(Records provided)

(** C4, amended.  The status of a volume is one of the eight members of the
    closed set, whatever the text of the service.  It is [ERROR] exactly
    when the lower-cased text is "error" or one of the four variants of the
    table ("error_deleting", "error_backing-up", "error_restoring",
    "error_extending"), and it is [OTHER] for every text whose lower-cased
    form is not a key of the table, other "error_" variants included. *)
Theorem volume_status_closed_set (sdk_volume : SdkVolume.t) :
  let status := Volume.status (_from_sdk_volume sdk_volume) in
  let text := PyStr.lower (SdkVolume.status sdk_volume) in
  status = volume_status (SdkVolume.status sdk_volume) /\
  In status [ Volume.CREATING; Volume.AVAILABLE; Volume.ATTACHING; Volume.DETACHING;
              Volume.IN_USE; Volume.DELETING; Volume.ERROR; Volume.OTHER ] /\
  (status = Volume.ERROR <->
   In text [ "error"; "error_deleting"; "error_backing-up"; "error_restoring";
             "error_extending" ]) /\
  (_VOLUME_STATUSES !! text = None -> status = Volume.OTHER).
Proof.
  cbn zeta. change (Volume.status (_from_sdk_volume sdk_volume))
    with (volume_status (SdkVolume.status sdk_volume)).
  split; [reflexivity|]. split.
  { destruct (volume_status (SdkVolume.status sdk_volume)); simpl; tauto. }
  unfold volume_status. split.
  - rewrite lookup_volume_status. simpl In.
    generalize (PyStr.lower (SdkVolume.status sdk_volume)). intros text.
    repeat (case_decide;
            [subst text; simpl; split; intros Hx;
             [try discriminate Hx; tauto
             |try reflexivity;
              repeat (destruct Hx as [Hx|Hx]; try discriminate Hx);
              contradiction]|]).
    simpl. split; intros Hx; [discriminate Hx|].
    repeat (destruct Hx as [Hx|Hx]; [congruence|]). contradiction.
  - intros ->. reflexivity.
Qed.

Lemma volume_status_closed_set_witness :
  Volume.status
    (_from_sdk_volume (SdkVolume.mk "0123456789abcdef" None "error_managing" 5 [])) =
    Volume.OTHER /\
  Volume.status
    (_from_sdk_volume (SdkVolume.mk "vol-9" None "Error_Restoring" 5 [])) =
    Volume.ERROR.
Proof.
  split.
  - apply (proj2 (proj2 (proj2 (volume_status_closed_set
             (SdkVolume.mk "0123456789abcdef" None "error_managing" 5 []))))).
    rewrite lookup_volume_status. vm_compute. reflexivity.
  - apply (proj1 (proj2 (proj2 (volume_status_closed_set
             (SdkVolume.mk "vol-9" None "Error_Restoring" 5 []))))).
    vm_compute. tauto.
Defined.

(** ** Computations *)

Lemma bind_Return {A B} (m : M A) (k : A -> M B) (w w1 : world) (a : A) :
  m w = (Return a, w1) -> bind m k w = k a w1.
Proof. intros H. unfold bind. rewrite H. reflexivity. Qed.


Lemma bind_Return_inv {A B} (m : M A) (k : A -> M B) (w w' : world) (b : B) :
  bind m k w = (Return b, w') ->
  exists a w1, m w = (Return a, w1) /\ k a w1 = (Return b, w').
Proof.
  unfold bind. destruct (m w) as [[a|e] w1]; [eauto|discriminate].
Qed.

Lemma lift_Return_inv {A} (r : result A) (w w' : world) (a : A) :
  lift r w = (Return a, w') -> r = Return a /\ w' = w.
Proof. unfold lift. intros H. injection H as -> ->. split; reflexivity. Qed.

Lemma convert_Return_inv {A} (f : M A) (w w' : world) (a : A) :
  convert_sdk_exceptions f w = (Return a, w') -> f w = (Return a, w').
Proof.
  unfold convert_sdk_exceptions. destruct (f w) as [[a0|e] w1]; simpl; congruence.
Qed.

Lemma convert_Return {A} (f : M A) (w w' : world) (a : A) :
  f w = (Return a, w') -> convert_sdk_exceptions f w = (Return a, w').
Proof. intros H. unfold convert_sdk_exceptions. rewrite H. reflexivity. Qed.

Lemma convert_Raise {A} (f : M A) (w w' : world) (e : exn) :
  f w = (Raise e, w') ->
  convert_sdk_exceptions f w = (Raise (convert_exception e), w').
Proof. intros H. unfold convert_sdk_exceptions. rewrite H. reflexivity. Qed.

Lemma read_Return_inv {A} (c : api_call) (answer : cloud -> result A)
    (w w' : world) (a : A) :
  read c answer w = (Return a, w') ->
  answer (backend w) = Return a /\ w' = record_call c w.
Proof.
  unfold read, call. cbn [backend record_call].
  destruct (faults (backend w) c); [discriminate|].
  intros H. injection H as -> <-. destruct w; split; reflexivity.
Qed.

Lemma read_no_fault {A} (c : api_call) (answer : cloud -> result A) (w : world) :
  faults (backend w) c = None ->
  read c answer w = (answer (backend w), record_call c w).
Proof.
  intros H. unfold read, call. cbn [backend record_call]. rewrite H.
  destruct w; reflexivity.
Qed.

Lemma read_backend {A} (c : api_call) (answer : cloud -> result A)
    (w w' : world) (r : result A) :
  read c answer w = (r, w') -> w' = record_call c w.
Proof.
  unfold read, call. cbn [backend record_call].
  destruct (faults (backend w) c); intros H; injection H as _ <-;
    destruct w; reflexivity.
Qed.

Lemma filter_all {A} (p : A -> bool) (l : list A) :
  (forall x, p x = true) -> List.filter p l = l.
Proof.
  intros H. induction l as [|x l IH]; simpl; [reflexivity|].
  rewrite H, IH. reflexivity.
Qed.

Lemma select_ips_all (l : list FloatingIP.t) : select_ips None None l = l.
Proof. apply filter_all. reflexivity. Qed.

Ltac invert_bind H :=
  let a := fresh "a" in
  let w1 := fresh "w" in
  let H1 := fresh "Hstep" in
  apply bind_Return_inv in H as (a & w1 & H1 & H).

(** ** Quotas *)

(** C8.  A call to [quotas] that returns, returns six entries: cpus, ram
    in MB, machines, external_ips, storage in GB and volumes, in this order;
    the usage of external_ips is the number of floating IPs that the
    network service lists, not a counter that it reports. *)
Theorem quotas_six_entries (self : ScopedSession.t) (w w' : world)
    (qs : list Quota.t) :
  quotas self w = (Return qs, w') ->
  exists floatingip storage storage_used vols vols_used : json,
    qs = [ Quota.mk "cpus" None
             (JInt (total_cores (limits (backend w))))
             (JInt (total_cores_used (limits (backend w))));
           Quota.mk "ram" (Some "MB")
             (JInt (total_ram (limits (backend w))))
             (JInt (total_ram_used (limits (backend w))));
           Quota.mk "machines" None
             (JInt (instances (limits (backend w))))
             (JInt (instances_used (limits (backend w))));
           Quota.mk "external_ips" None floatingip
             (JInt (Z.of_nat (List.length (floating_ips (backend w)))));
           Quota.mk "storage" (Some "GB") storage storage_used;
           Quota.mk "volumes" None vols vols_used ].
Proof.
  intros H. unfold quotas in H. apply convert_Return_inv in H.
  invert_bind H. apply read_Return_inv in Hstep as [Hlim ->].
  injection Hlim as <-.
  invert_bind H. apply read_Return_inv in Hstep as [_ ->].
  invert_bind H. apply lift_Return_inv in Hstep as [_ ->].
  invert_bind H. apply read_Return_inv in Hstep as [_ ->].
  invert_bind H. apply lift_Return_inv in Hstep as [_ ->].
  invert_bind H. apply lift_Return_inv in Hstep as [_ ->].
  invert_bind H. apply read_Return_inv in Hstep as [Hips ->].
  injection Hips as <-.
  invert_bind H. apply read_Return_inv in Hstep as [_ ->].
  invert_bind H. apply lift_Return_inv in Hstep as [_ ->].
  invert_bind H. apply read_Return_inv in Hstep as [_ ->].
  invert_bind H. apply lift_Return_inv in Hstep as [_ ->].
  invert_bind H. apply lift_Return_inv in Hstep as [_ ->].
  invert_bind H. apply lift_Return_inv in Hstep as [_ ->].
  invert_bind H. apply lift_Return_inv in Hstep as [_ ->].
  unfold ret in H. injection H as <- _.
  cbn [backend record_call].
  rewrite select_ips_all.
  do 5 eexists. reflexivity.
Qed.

(End Records provided)
(Records provided)

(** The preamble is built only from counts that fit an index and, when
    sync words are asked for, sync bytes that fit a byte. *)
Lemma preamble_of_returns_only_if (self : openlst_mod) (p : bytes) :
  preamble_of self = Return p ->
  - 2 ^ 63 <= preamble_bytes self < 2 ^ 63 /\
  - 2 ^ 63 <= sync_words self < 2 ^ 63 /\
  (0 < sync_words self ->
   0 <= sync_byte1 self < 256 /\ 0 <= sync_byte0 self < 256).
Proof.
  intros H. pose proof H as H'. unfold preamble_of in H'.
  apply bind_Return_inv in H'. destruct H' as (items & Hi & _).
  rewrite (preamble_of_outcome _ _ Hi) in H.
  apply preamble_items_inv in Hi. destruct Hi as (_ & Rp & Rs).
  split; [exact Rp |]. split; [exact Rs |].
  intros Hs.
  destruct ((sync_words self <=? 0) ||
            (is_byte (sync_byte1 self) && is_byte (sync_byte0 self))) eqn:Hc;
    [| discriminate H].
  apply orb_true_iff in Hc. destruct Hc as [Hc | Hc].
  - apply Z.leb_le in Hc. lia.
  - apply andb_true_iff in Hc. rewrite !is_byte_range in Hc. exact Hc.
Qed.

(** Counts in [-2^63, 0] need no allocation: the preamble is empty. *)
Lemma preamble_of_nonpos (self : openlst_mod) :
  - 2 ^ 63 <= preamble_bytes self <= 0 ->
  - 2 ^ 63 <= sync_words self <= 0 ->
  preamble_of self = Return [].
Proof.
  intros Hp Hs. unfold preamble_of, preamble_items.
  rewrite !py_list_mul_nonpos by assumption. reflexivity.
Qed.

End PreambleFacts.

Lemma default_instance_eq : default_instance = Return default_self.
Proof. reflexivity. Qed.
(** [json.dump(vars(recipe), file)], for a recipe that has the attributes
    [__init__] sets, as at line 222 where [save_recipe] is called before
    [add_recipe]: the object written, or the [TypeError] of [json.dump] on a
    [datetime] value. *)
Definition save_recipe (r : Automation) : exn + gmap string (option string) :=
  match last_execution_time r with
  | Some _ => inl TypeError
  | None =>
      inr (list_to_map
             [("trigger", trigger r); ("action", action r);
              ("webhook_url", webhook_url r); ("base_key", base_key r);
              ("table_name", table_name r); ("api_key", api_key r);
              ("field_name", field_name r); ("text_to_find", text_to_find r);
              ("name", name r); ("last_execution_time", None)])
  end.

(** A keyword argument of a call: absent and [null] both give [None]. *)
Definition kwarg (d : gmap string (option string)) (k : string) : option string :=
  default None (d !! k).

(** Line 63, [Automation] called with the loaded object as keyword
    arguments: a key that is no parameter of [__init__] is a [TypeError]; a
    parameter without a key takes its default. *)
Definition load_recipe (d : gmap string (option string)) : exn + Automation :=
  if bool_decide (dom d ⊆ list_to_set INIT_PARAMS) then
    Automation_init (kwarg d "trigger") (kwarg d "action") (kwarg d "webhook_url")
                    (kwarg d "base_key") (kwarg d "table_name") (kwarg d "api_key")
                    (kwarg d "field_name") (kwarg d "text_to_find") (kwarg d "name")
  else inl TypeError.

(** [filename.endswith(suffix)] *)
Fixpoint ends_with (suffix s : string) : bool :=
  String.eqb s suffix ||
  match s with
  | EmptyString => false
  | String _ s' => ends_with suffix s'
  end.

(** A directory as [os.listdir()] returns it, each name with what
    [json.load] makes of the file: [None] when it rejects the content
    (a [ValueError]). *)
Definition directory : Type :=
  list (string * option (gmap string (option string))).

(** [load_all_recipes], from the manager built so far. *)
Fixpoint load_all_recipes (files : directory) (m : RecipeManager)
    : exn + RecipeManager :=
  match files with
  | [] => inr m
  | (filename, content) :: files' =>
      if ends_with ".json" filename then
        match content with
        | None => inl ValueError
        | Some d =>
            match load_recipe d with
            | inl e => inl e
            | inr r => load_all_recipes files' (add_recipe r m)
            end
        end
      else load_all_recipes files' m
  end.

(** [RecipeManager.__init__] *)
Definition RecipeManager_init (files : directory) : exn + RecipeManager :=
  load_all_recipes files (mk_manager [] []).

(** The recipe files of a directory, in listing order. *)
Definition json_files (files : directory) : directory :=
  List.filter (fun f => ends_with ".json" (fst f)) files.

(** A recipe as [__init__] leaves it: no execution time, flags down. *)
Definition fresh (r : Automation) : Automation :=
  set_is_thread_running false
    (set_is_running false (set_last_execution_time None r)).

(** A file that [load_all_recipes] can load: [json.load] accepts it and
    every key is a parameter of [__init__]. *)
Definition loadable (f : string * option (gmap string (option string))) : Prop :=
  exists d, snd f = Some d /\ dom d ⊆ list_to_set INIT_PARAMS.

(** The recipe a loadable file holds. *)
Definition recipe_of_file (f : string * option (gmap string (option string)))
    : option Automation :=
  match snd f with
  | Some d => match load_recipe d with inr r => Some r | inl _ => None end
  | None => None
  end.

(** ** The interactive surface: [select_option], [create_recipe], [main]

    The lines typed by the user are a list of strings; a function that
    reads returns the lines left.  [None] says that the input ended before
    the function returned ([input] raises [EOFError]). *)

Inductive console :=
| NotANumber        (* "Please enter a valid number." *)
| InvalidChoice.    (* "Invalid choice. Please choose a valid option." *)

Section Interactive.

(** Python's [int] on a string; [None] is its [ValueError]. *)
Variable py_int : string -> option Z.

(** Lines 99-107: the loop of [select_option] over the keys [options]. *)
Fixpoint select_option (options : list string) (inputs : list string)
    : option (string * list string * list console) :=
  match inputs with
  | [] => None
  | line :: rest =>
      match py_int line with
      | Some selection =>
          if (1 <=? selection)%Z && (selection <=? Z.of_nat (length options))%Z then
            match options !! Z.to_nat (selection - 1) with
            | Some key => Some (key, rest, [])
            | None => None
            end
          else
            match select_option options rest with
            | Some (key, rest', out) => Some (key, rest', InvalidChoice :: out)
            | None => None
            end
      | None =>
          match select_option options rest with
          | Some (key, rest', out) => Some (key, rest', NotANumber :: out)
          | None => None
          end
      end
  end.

(End Records provided)
(Records provided)

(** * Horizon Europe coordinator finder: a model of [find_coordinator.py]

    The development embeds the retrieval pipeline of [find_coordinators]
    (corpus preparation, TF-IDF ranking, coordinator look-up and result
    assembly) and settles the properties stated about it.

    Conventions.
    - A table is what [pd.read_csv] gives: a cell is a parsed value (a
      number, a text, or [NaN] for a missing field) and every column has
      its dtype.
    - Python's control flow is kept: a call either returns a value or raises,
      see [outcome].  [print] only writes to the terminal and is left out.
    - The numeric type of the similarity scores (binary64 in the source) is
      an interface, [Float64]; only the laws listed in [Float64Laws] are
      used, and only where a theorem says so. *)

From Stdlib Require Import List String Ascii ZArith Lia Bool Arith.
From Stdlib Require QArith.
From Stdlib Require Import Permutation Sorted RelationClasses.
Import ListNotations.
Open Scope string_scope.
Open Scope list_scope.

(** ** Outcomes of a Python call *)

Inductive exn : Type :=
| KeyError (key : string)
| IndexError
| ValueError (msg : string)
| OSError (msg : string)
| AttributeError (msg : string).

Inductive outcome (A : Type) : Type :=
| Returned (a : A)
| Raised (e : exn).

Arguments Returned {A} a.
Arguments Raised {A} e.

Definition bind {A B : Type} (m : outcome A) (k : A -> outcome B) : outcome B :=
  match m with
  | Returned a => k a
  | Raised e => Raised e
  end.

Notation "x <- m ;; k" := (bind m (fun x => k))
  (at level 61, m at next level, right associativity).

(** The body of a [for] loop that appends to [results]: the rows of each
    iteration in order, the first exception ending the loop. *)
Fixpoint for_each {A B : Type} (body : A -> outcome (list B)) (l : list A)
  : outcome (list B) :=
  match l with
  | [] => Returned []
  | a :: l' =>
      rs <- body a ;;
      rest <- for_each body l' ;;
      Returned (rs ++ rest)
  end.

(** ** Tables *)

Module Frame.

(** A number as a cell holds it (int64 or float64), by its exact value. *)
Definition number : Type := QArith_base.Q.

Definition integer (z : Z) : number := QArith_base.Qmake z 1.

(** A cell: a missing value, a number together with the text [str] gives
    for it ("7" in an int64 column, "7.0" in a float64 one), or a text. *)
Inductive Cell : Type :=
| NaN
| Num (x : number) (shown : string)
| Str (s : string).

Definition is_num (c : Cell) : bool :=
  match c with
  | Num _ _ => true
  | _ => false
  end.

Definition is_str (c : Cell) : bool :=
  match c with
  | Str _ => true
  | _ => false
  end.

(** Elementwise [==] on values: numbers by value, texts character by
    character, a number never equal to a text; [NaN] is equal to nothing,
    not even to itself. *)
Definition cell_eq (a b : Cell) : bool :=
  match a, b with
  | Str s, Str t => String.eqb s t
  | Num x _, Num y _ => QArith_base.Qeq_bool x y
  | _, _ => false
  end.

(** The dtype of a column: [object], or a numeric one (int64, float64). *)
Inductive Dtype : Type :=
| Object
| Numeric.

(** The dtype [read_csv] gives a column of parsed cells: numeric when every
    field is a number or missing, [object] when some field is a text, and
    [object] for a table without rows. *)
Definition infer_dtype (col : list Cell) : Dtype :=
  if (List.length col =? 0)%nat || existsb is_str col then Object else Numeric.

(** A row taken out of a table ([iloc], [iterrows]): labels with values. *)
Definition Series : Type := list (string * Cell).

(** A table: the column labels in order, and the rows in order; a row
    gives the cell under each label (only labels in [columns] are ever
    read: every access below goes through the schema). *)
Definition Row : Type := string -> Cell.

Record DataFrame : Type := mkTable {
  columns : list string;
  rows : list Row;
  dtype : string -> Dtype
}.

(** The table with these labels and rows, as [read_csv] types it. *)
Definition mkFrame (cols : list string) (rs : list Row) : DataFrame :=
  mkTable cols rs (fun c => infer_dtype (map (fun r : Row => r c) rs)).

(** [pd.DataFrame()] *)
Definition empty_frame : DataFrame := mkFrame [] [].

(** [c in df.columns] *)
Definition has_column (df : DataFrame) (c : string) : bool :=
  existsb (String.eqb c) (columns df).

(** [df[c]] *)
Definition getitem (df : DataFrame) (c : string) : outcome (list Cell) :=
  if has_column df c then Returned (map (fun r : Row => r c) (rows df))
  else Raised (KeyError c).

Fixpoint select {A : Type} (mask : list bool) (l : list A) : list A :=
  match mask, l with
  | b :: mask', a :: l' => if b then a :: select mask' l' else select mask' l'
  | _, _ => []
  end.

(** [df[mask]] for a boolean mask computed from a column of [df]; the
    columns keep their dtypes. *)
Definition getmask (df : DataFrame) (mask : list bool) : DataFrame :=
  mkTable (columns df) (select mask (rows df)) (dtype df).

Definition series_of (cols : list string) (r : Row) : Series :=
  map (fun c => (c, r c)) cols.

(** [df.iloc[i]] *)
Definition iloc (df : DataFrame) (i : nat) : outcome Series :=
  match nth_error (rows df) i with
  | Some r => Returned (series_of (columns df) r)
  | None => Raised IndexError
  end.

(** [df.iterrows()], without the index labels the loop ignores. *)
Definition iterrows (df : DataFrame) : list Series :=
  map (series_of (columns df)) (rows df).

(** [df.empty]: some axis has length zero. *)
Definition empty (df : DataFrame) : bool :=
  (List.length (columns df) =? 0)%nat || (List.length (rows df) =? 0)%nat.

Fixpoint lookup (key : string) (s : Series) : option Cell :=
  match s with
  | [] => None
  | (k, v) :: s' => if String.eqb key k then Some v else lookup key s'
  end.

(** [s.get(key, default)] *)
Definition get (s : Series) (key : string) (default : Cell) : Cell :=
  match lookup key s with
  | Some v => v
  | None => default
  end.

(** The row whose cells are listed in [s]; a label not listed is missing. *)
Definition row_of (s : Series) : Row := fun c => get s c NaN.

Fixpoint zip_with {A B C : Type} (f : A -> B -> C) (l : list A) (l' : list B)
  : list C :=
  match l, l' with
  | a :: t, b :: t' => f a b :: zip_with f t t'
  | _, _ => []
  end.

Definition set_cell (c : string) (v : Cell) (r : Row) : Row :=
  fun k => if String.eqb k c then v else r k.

(End Records provided)

From the records above, give again exactly the lines running from the line with "(** C4, amended." to the line with "let text := PyStr.lower", inclusive.

(** C4, amended.  The status of a volume is one of the eight members of the
    closed set, whatever the text of the service.  It is [ERROR] exactly
    when the lower-cased text is "error" or one of the four variants of the
    table ("error_deleting", "error_backing-up", "error_restoring",
    "error_extending"), and it is [OTHER] for every text whose lower-cased
    form is not a key of the table, other "error_" variants included. *)
Theorem volume_status_closed_set (sdk_volume : SdkVolume.t) :
  let status := Volume.status (_from_sdk_volume sdk_volume) in
  let text := PyStr.lower (SdkVolume.status sdk_volume) in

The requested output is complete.